» **EXERCISE**: Within the records that follow, count the lines containing the string "Abbreviation". Reply only with the count.

-- DATA PROVIDED follows --

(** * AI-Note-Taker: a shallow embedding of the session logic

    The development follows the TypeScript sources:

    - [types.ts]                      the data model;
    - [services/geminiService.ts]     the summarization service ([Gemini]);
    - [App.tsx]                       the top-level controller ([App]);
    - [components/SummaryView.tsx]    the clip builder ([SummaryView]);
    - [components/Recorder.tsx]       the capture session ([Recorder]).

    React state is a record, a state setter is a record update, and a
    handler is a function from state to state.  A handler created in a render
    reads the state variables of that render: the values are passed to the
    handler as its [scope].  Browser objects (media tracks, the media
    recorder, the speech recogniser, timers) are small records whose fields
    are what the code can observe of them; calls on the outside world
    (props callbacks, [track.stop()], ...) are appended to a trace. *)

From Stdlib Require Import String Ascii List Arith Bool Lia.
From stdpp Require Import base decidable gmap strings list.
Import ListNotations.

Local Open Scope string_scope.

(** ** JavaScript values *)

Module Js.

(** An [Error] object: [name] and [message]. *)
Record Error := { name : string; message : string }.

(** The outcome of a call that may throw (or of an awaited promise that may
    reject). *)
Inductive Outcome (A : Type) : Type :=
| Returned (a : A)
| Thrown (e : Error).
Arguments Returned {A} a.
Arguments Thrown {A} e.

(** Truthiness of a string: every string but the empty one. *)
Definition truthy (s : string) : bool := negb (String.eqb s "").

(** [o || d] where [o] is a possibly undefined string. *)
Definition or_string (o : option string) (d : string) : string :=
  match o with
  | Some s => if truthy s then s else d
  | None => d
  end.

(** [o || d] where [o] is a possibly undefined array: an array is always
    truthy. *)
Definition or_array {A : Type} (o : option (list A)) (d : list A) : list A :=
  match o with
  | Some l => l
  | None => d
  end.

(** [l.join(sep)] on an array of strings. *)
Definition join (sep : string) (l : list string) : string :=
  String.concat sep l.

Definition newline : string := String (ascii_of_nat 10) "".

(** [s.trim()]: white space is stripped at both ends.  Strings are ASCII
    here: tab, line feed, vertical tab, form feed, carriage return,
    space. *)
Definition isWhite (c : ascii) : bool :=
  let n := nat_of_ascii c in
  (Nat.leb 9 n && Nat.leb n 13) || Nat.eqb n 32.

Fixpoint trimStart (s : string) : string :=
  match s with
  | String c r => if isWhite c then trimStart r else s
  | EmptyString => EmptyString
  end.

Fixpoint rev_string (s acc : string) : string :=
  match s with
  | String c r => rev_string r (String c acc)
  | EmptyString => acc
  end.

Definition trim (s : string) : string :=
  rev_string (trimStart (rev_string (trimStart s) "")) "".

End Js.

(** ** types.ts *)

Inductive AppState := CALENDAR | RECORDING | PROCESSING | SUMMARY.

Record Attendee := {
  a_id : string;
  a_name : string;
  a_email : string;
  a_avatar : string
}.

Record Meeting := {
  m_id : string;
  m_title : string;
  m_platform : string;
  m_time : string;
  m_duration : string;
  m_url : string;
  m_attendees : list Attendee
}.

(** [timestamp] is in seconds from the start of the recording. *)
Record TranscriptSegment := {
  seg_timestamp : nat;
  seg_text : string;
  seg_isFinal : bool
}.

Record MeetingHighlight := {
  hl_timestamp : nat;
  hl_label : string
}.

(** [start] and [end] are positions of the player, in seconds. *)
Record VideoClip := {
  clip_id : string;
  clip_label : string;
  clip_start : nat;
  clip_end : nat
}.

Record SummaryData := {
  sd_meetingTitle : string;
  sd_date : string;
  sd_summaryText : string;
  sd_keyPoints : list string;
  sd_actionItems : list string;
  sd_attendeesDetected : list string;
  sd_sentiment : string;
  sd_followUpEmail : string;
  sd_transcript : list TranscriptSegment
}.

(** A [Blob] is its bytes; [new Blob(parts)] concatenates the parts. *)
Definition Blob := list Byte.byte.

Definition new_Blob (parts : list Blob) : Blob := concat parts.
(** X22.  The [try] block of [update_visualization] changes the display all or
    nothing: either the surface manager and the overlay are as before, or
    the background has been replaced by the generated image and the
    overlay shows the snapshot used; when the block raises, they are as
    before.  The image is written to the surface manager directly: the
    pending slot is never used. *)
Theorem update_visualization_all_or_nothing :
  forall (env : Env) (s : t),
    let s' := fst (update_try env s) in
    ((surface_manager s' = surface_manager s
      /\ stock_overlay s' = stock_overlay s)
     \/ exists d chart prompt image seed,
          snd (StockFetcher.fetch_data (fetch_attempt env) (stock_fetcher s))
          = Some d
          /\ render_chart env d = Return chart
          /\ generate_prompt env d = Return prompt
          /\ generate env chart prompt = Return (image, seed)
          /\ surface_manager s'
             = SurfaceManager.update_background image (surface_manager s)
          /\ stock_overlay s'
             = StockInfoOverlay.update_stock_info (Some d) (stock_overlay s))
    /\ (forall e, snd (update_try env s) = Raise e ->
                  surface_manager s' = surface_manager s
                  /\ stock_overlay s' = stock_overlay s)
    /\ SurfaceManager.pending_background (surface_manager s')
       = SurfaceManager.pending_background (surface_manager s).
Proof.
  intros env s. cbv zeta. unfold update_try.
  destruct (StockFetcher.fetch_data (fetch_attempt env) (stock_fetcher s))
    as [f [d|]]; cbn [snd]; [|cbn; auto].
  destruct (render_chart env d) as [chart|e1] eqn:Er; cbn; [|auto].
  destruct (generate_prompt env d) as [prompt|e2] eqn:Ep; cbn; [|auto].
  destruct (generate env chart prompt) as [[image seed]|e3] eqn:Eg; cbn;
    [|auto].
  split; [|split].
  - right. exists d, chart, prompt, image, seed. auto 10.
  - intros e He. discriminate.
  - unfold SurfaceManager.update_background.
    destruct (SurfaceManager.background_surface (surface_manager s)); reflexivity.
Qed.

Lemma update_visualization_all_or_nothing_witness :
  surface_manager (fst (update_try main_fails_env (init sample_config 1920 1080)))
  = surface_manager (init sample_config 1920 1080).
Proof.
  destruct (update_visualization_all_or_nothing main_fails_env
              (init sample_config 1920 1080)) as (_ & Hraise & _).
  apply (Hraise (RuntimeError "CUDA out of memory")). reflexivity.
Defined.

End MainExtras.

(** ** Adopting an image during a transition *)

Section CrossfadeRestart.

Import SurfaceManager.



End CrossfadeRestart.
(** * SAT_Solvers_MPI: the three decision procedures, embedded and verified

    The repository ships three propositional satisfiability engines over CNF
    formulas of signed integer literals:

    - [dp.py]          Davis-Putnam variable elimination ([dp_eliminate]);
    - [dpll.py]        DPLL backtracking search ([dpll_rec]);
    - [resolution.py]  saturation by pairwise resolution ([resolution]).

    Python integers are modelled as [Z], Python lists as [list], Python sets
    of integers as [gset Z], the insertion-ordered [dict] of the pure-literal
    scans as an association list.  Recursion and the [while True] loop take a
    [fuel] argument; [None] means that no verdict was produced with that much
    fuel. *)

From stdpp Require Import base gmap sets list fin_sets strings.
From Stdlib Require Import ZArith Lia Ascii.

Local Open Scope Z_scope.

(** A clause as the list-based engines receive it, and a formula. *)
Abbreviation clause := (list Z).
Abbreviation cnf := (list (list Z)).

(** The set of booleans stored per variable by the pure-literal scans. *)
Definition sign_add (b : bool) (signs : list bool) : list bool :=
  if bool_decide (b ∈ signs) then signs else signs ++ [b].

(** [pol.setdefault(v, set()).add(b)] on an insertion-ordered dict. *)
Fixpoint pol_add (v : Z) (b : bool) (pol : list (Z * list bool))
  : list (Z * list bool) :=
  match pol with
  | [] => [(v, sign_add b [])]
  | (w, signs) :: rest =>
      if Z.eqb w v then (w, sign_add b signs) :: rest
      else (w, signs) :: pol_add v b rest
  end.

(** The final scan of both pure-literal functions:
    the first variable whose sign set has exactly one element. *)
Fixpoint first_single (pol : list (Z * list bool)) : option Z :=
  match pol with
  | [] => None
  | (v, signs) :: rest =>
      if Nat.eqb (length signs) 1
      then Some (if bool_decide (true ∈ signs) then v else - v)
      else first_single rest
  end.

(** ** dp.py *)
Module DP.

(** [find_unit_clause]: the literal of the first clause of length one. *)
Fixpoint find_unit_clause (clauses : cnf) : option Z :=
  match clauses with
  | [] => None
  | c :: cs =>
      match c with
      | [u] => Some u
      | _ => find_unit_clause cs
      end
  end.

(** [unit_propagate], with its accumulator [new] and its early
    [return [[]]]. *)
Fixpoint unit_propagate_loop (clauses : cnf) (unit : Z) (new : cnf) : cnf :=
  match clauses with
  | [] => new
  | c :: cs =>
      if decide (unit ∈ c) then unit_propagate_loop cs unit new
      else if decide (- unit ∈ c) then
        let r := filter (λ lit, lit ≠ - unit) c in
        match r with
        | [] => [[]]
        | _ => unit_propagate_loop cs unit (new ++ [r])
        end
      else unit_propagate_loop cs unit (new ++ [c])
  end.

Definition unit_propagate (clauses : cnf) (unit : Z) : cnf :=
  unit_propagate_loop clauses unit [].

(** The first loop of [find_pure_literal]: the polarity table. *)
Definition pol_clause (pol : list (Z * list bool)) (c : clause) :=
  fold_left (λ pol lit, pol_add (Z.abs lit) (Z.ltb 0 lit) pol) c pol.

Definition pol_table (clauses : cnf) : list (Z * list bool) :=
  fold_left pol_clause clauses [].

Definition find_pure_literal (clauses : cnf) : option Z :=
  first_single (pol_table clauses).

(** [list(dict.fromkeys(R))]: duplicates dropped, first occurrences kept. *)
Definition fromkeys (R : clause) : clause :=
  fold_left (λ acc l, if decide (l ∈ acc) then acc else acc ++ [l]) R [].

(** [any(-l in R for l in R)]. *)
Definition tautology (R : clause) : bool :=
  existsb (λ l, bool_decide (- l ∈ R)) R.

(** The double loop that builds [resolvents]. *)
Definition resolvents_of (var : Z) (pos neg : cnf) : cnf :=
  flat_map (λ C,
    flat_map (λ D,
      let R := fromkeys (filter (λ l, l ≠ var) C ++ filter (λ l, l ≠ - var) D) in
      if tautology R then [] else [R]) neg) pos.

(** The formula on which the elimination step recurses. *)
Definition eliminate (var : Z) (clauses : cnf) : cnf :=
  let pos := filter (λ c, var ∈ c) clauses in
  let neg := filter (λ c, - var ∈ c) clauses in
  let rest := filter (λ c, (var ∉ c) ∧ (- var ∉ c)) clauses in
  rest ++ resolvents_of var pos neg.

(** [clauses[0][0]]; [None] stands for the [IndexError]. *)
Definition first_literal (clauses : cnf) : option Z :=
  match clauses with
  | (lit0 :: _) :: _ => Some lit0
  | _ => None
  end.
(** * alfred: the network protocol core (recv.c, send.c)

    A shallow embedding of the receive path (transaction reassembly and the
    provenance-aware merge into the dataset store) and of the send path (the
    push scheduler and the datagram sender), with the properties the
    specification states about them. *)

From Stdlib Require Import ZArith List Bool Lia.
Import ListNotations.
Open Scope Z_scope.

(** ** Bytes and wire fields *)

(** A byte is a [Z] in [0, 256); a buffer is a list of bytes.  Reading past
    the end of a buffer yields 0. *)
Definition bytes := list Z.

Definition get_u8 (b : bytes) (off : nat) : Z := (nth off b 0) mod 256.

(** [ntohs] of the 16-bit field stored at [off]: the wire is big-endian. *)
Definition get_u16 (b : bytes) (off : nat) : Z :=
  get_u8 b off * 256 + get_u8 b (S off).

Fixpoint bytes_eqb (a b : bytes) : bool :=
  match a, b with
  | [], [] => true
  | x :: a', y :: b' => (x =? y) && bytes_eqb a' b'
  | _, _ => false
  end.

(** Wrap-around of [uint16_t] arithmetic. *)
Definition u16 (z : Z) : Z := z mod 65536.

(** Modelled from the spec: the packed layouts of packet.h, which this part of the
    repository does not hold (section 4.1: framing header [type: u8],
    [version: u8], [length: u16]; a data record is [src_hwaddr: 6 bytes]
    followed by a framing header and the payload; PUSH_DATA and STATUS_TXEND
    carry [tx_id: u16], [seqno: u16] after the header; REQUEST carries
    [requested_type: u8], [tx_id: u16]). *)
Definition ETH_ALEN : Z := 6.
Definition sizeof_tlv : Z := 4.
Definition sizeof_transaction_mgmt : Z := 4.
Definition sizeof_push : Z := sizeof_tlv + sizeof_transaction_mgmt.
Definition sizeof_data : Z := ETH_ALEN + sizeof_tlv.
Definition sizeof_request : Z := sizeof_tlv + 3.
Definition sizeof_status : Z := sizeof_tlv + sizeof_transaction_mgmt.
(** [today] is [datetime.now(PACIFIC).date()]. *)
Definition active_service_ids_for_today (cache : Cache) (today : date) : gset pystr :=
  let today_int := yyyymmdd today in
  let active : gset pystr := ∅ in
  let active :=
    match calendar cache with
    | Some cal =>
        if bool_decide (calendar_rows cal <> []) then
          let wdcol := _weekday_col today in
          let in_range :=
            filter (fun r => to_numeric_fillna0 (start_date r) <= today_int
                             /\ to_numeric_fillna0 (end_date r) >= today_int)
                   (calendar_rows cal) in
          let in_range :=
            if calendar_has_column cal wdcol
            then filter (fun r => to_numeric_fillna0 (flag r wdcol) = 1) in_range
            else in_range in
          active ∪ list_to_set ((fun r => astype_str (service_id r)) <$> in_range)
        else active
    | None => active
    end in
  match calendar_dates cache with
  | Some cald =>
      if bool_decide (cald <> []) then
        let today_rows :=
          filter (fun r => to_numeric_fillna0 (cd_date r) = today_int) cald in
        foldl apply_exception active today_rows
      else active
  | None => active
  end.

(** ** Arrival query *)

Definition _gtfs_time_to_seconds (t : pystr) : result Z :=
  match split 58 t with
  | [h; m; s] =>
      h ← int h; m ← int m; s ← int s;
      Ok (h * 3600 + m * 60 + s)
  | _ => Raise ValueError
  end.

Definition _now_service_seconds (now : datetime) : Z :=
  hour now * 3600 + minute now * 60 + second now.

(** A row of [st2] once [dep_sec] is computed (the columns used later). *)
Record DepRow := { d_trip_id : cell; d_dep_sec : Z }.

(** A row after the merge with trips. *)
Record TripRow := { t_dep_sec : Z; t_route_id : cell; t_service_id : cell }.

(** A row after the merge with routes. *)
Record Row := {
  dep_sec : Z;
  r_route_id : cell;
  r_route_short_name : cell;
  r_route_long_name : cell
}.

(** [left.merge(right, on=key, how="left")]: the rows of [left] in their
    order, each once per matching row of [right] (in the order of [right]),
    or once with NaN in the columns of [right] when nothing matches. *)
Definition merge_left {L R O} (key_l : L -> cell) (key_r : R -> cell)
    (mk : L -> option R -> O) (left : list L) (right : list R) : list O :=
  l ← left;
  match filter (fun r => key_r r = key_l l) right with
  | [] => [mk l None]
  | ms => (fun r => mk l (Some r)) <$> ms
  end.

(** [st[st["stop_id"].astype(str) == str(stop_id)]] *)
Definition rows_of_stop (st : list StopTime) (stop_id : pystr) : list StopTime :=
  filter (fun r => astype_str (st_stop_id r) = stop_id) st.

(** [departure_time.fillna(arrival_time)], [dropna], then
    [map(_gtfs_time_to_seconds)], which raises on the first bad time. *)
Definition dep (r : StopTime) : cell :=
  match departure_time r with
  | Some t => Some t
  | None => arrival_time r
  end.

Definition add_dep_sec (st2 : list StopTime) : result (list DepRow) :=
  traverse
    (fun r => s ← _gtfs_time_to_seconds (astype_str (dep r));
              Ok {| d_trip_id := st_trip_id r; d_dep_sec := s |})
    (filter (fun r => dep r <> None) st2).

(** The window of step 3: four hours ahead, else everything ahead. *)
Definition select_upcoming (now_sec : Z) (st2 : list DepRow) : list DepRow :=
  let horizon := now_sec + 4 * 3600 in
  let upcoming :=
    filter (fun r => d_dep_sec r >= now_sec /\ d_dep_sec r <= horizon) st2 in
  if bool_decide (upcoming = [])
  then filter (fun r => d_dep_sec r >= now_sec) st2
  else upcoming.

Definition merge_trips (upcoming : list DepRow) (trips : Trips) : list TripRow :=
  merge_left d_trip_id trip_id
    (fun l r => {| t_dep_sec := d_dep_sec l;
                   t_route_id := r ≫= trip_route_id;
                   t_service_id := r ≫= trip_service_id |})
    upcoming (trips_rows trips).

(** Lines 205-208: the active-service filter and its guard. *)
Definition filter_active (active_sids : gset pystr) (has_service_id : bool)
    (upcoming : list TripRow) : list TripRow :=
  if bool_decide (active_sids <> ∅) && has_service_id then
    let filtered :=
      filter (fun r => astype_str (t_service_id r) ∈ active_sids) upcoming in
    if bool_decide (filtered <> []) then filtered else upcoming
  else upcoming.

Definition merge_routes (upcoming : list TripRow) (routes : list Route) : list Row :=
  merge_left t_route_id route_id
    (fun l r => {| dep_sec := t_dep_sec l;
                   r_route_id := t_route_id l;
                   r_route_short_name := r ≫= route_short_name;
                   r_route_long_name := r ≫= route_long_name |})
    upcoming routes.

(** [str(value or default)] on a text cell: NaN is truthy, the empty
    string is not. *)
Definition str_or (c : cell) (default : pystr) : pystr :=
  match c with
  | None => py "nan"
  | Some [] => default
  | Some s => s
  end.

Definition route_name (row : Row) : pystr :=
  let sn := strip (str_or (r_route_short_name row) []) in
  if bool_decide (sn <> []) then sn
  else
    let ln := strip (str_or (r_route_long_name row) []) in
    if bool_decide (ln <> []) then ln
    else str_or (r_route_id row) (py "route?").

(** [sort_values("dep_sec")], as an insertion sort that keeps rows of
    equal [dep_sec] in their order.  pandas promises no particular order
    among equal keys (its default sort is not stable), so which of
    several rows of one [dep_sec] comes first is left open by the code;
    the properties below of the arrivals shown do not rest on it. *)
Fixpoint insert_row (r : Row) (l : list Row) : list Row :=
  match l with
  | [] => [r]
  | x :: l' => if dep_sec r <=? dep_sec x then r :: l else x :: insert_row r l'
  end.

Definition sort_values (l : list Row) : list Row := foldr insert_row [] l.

-- DATA PROVIDED concluded --

» **SOLUTION TO THIS TASK**: 2